“Come,” she said to Hugh, and, “Come, Carl,” she added as she held out her hand to her small son and moved toward the door. But Jake barred the way.
“He tried to tell me that bear skin wasn’t mine,” he blustered. “He said it was Ole Peterson’s, but Peterson vows it isn’t his. What do you make of that? Has he any right to call me a thief?”
Linda answered quite undisturbed.
“He is a shrewder boy than are we Swedes,” she said, “and has been quick to see the truth. Yet he is not the only one to know you for a thief.”
The man’s blazing eyes narrowed into slits and his grating, harsh voice was full of suppressed fury.

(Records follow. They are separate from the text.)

(* ===== verification/VmodTtlProofs.v ===== *)
(** The digital I/O board: whatever is requested, the chip and the driver agree on the directions of the
    ports.

    [CioLaws] states what the manual of the Z8536 says of its control address and of the
    registers that are used; [Z8536] is a chip with this behaviour. *)
From S2P Require Import Prelude VmodBus VmodCarrier VmodLunargs VmodTtl.

Local Open Scope Z_scope.

(** * The chip *)

(** The control address: a write selects a register, the next access goes to it; in reset
    only the reset bit can be written. *)
Inductive cio_phase := Idle | Pointing (r : Z) | InReset.

(** Registers that read as they were written. *)
Definition plain (r : Z) : bool := bool_decide (r ∈ [MICR; MCCR; DPPR_C; DDR_C; SIOCR_C;
  PMSR_A; DPPR_A; DDR_A; SIOCR_A; PPR_A; PTR_A; PMR_A; PMSR_B; DPPR_B; DDR_B; SIOCR_B; PPR_B; PTR_B; PMR_B]).

(** The bit of MCCR that enables the port a register belongs to. *)
Definition owner (r : Z) : Z :=
  if bool_decide (0x20 <= r < 0x28) then PAE else if bool_decide (0x28 <= r < 0x30) then PBE
  else if bool_decide (5 <= r < 8) then PCE else 0.

(** The registers of a port can be relied on only if they are written while it is disabled. *)
Definition settable (R : Z → Z) (r : Z) : Prop := Z.land (R MCCR) (owner r) = 0.

Definition upd (r v : Z) (R : Z → Z) : Z → Z := λ r', if r' =? r then v else R r'.

(** The state of a chip, as far as it can be relied on. *)
Record cio_at {B} (phase : B → cio_phase) (reg latch : B → Z → Z) (ph : cio_phase) (R L : Z → Z) (b : B) : Prop := mk_cio_at {
  at_phase : phase b = ph;
  at_reg : ∀ r, plain r = true → reg b r = R r;
  at_latch : ∀ p, latch b p = L p
}.

(** A Z8536 whose ports and control address lie from [base] on. *)
Class CioLaws (B : Type) `{CioIO B} (be : bool) (base : Z) := {
  phase : B → cio_phase;
  reg : B → Z → Z;
  latch : B → Z → Z;
  in_space : 0 <= base ∧ base + 8 <= 2 ^ 64;
  select_law R L b r : cio_at phase reg latch Idle R L b → 0 <= r < 64 →
    cio_at phase reg latch (Pointing r) R L (cio_write be (base + VMODTTL_CONTROL) r b);
  store_law R L b r v : cio_at phase reg latch (Pointing r) R L b → settable R r → (r = MICR → Z.odd v = false) →
    cio_at phase reg latch Idle (if plain r then upd r (v mod 256) R else R) L (cio_write be (base + VMODTTL_CONTROL) v b);
  read_law R L b r : cio_at phase reg latch (Pointing r) R L b →
    let '(v, b') := cio_read be (base + VMODTTL_CONTROL) b in
    cio_at phase reg latch Idle R L b' ∧ (plain r = true → v mod 256 = R r);
  sync_law b : phase b ≠ InReset → phase (cio_read be (base + VMODTTL_CONTROL) b).2 = Idle;
  reset_law b v : phase b = Pointing MICR → Z.odd v = true → phase (cio_write be (base + VMODTTL_CONTROL) v b) = InReset;
  in_reset_law b v : phase b = InReset →
    (if Z.odd v then phase (cio_write be (base + VMODTTL_CONTROL) v b) = InReset
     else phase (cio_write be (base + VMODTTL_CONTROL) v b) = Idle ∧ Z.odd (reg (cio_write be (base + VMODTTL_CONTROL) v b) MICR) = false) ∧
    phase (cio_read be (base + VMODTTL_CONTROL) b).2 = InReset;
  data_write_law R L b p v : cio_at phase reg latch Idle R L b → p ∈ [VMODTTL_PORTA; VMODTTL_PORTB; VMODTTL_PORTC] →
    (p = VMODTTL_PORTC → v < 16) →
    cio_at phase reg latch Idle R (upd p (v mod 256) L) (cio_write be (base + p) v b);
  data_read_law R L b p : cio_at phase reg latch Idle R L b → p ∈ [VMODTTL_PORTA; VMODTTL_PORTB; VMODTTL_PORTC] →
    cio_at phase reg latch Idle R L (cio_read be (base + p) b).2;
  delay_law R L b us : cio_at phase reg latch Idle R L b → cio_at phase reg latch Idle R L (cio_delay us b);
}.

(** * Symbolic execution *)

Section proofs.
Context {B : Type} `{CL : CioLaws B be base}.
Notation T := (M (ttl_state B)).
Implicit Types (d : vmodttl_dev) (b : B) (R L : Z → Z).

Notation at_ := (cio_at phase reg latch Idle).

(** The device is configured to this chip. *)
Definition wired d : Prop := truthy (is_big_endian (ttl_config d)) = be ∧ address (ttl_config d) = base.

“There are not many who have dared to call me that, Linda Ingmarsson,” he said, “and whoever does it, whether man, woman or boy, will live to be bitterly sorry. John Edmonds did, and where is he? Out there in the woods, I hear, lost, dead beyond a doubt, he and his brother, the worthless two of them. I heard the whistles blowing as I came down the valley, and I thought to myself, ‘You can blow them until they split, but you will never call him back.’” He lowered his voice, yet still spoke so that all could hear—“He didn’t want to be called back.”

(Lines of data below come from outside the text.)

(** What is stored is what is loaded. *)
Lemma cpu_value_bytes little n v : cpu_value little (cpu_bytes little n v) = v mod 256 ^ Z.of_nat n.
Proof. unfold cpu_value, cpu_bytes. destruct little; rewrite ?reverse_involutive; apply le_value_bytes. Qed.

(** ** User space *)

Definition readable (u : user_memory) (a : Z) (n : nat) : Prop := ∀ i, 0 <= i < Z.of_nat n → is_Some (u !! (a + i)).

Definition user_bytes (u : user_memory) (a : Z) (n : nat) : list Z := (λ i, default 0 (u !! (a + Z.of_nat i))) <$> seq 0 n.

Lemma readable_tail u a n : readable u a (S n) → readable u (a + 1) n.
Proof. intros Hr i Hi. replace (a + 1 + i) with (a + (i + 1)) by lia. apply Hr. lia. Qed.

Lemma copy_from_readable n : ∀ u a, readable u a n → copy_from_user u a n = user_bytes u a n.
Proof.
  induction n as [|n IH]; intros u a Hr; [done|]. cbn [copy_from_user].
  destruct (Hr 0 ltac:(lia)) as [b Hb]. rewrite Z.add_0_r in Hb. rewrite Hb, IH by by apply readable_tail.
  unfold user_bytes. cbn [seq fmap list_fmap]. rewrite Z.add_0_r, Hb. cbn [default id]. f_equal.
  rewrite <- (fmap_S_seq 0 n), <- list_fmap_compose. apply list_fmap_ext. intros i x _. cbn. do 2 f_equal. lia.
Qed.

Lemma length_copy_from n : ∀ u a, length (copy_from_user u a n) = n.
Proof.
  induction n as [|n IH]; intros u a; [done|]. cbn [copy_from_user]. destruct (u !! a); [by cbn; rewrite IH|]. by rewrite length_replicate.
Qed.

Lemma user_bytes_slice u a n i k : (i + k <= n)%nat → take k (drop i (user_bytes u a n)) = user_bytes u (a + Z.of_nat i) k.
Proof.
  intros Hk. unfold user_bytes. rewrite <- fmap_drop, <- fmap_take. rewrite drop_seq, take_seq, Nat.min_l by lia.
  rewrite Nat.add_0_l, <- (Nat.add_0_r i) at 1. rewrite <- fmap_add_seq, <- list_fmap_compose.
  apply list_fmap_ext. intros j x _. cbn. do 2 f_equal. lia.
Qed.

Lemma length_user_bytes u a n : length (user_bytes u a n) = n.
Proof. unfold user_bytes. by rewrite length_fmap, length_seq. Qed.

Lemma copy_to_readable l : ∀ u a x, is_Some (u !! x) → is_Some (copy_to_user u a l !! x).
Proof.
  induction l as [|b l IH]; intros u a x Hx; [done|]. cbn [copy_to_user]. destruct (u !! a) eqn:Ha; [|done].
  apply IH. destruct (decide (x = a)) as [->|]; [by rewrite lookup_insert_eq|by rewrite lookup_insert_ne].
Qed.

Lemma copy_to_app l1 : ∀ u a l2, readable u a (length l1) →
  copy_to_user u a (l1 ++ l2) = copy_to_user (copy_to_user u a l1) (a + Z.of_nat (length l1)) l2.
Proof.
  induction l1 as [|b l1 IH]; intros u a l2 Hr; [by rewrite Z.add_0_r|]. cbn [app copy_to_user length].
  destruct (Hr 0 ltac:(simpl; lia)) as [c Hc]. rewrite Z.add_0_r in Hc. rewrite Hc, IH.
  - f_equal. lia.
  - intros i Hi. apply readable_tail in Hr. destruct (decide (a + 1 + i = a)) as [->|]; [by rewrite lookup_insert_eq|].
    rewrite lookup_insert_ne by done. apply Hr. exact Hi.
Qed.

(** * Specification of a block transfer *)

Section spec.
Context {K B : Type} `{KernelLaws K} `{Mmio B}.
Variable little : bool.
Variable garbage : nat → Z.

(** The value of an item of [w] bits, of the byte order of the space, to or from the hardware. *)
Definition item_value (w : Z) (big : bool) (v : Z) : Z :=
  if w =? 8 then v else (if big then cpu_be little else cpu_le little) (Z.to_nat (w / 8)) v.

(** Read one item after the other: the bytes for the user. *)
Fixpoint read_items (w : Z) (big : bool) (addrs : list Z) (b : B) : list Z * B :=
  match addrs with
  | [] => ([], b)
  | a :: addrs =>
    let '(v, b) := ioread w a b in
    let '(l, b) := read_items w big addrs b in
    (cpu_bytes little (Z.to_nat (w / 8)) (item_value w big v) ++ l, b)
  end.

(** Write the items at addresses, from their bytes. *)
Fixpoint write_items (w : Z) (big : bool) (items : list (Z * list Z)) (b : B) : B :=
  match items with
  | [] => b
  | (a, l) :: items => write_items w big items (iowrite w (item_value w big (cpu_value little l)) a b)
  end.

(** The address of item [i] from [mmap] on; bytes are always read at [mmap]. *)
Definition read_address (w mmap incr : Z) (i : nat) : Z := if w =? 8 then mmap else mmap + Z.of_nat i * (incr * (w / 8)).
Definition write_address (w mmap incr : Z) (i : nat) : Z := mmap + Z.of_nat i * (incr * (w / 8)).

(** The user's item that is written as item [i]: from the second block of [TRANSFERS]
    on, that of one block before. *)
Definition source_item (i : nat) : nat := if decide (i < 1024)%nat then i else (i - 1024)%nat.

Definition written_items (u : user_memory) (w mmap incr data : Z) (n : nat) : list (Z * list Z) :=
  (λ i, (write_address w mmap incr i, user_bytes u (data + Z.of_nat (source_item i) * (w / 8)) (Z.to_nat (w / 8)))) <$> seq 0 n.

Lemma read_items_app w big l1 : ∀ l2 b,
  read_items w big (l1 ++ l2) b =
  let '(d1, b1) := read_items w big l1 b in let '(d2, b2) := read_items w big l2 b1 in (d1 ++ d2, b2).
Proof.
  induction l1 as [|a l1 IH]; intros l2 b; cbn [app read_items]; [by destruct (read_items w big l2 b)|].
  destruct (ioread w a b) as [v b1]. rewrite IH. destruct (read_items w big l1 b1) as [d1 b2].
  destruct (read_items w big l2 b2) as [d2 b3]. by rewrite app_assoc.
Qed.

Lemma write_items_app w big l1 : ∀ l2 b, write_items w big (l1 ++ l2) b = write_items w big l2 (write_items w big l1 b).
Proof. induction l1 as [|[a l] l1 IH]; intros l2 b; [done|]. apply IH. Qed.

Lemma length_read_items w big l : ∀ b, length (read_items w big l b).1 = (length l * Z.to_nat (w / 8))%nat.
Proof.
  induction l as [|a l IH]; intros b; [done|]. cbn [read_items]. destruct (ioread w a b) as [v b1].
  specialize (IH b1). destruct (read_items w big l b1) as [d b2]. simpl in *.
  rewrite length_app, length_cpu_bytes, IH. done.
Qed.

(** * The loop *)

Section loop.
Variable riob : SkelDrvrRawIoTransferBlock.
Variable big : bool.
Variable mmap : Z.
(** [w] bits, that is [z] bytes, an item; [m] items in the buffer, [n] in the transfer. *)
Variable w : Z.
Variables z m n : nat.
Hypothesis Hw : w = 8 ∧ z = 1%nat ∨ w = 16 ∧ z = 2%nat ∨ w = 32 ∧ z = 4%nat.
Hypothesis Hm : (0 < m)%nat.
Hypothesis Hincr : 0 <= tr_AddrIncr riob.
Hypothesis Hbound : Z.of_nat n * (tr_AddrIncr riob * Z.of_nat z) < 2 ^ 31 ∧ Z.of_nat n * Z.of_nat z < 2 ^ 31.

Notation RM := (M (raw_state K B)).
Notation data := (tr_Data riob).
Notation ksize := (Z.of_nat (m * z)).

(** After [k] items, [k = q * m + r]: full buffers and the rest. *)
Record at_item (q r : nat) (l : block_loop) : Prop := {
  ai_rest : (r < m)%nat;
  ai_hskip : hskip l = Z.of_nat (q * m + r) * (tr_AddrIncr riob * Z.of_nat z);
  ai_kindx : kindx l = Z.of_nat (r * z);
  ai_uindx : uindx l = Z.of_nat (q * m * z);
  ai_kbuf : length (kbuf l) = (m * z)%nat
}.

Lemma z_pos : (0 < z)%nat.
Proof. lia. Qed.

Lemma room q r l : at_item q r l → (r * z + z <= m * z)%nat.
Proof. intros [Hr _ _ _ _]. nia. Qed.

(** The indexes move to the next item. *)
Lemma next_skip q r l : at_item q r l → (q * m + r < n)%nat →
  s32 (u32 (hskip l + u32 (tr_AddrIncr riob * Z.of_nat z))) = Z.of_nat (S (q * m + r)) * (tr_AddrIncr riob * Z.of_nat z).
Proof.
  intros Hl Hn. rewrite (ai_hskip _ _ _ Hl). set (st := tr_AddrIncr riob * Z.of_nat z) in *.
  assert (0 <= st) by (unfold st; nia).
  assert (Hle : Z.of_nat (S (q * m + r)) * st <= Z.of_nat n * st) by (apply Z.mul_le_mono_nonneg_r; lia).
  rewrite u32_add_r. replace (Z.of_nat (q * m + r) * st + st) with (Z.of_nat (S (q * m + r)) * st) by lia.
  rewrite u32_small by (unfold is_u32; nia). apply s32_small. nia.
Qed.

Lemma kload_ok q r l : at_item q r l → kload little z l = Some (cpu_value little (take z (drop (r * z) (kbuf l)))).
Proof.
  intros Hl. pose proof (room _ _ _ Hl). unfold kload. rewrite (ai_kindx _ _ _ Hl), (ai_kbuf _ _ _ Hl).
  rewrite (proj2 (Z.leb_le 0 _)), (proj2 (Z.leb_le (Z.of_nat (r * z) + Z.of_nat z) _)) by lia. by rewrite Nat2Z.id.
Qed.

Lemma kstore_ok q r l v : at_item q r l → ∃ l', kstore little z v l = Some l' ∧
  hskip l' = hskip l ∧ kindx l' = kindx l ∧ uindx l' = uindx l ∧
  kbuf l' = take (r * z) (kbuf l) ++ cpu_bytes little z v ++ drop (r * z + z) (kbuf l) ∧ at_item q r l'.
Proof.
  intros Hl. pose proof (room _ _ _ Hl). unfold kstore. rewrite (ai_kindx _ _ _ Hl), (ai_kbuf _ _ _ Hl).
  rewrite (proj2 (Z.leb_le 0 _)), (proj2 (Z.leb_le (Z.of_nat (r * z) + Z.of_nat z) _)) by lia. rewrite Nat2Z.id.
  eexists. split; [done|]. destruct Hl as [? ? Hk ? Hb]. destruct l. cbn in *. rewrite Hk. split_and!; try done. split; cbn; try done.
  rewrite !length_app, length_cpu_bytes, length_take, length_drop. lia.
Qed.

Lemma wp_do_ioread bits a (Q : Z → raw_state K B → Prop) s :
  Q (ioread bits a (r_board s)).1 (s <| r_board := (ioread bits a (r_board s)).2 |>) → wp (do_ioread bits a) Q s.
Proof. intros HQ. unfold do_ioread. wp_step. wp_step. destruct (ioread bits a (r_board s)) as [v b]. by wp_steps. Qed.

(** What reading an item leaves: its bytes, at their place. *)
Definition item_read (q r : nat) (l : block_loop) (s : raw_state K B) (l' : block_loop) (s' : raw_state K B) : Prop :=
  at_item q r l' ∧ r_kern s' = r_kern s ∧ r_user s' = r_user s ∧
  ∃ v, ioread w (read_address w mmap (tr_AddrIncr riob) (q * m + r)) (r_board s) = (v, r_board s') ∧
  kbuf l' = take (r * z) (kbuf l) ++ cpu_bytes little z (item_value w big v) ++ drop (r * z + z) (kbuf l).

“John Edmonds and his brother will come back,” insisted Linda steadily, “for they have friends who believe in them and will help them still. Whatever John has left in confusion he will make plain and straight when he returns.”
“What friends has he?” cried Jake scornfully. “Before another day has passed every one in Rudolm Valley will know just why they went, both of them, and then where will their friends be?”
“There is still my brother Oscar,” returned Linda.
“And do you think your brother Oscar can save them? He does not even know what has happened, and if he did, what help could he give?” Jake laughed harshly. “He is having all that he can do to save himself, these days, has Oscar Dansk.”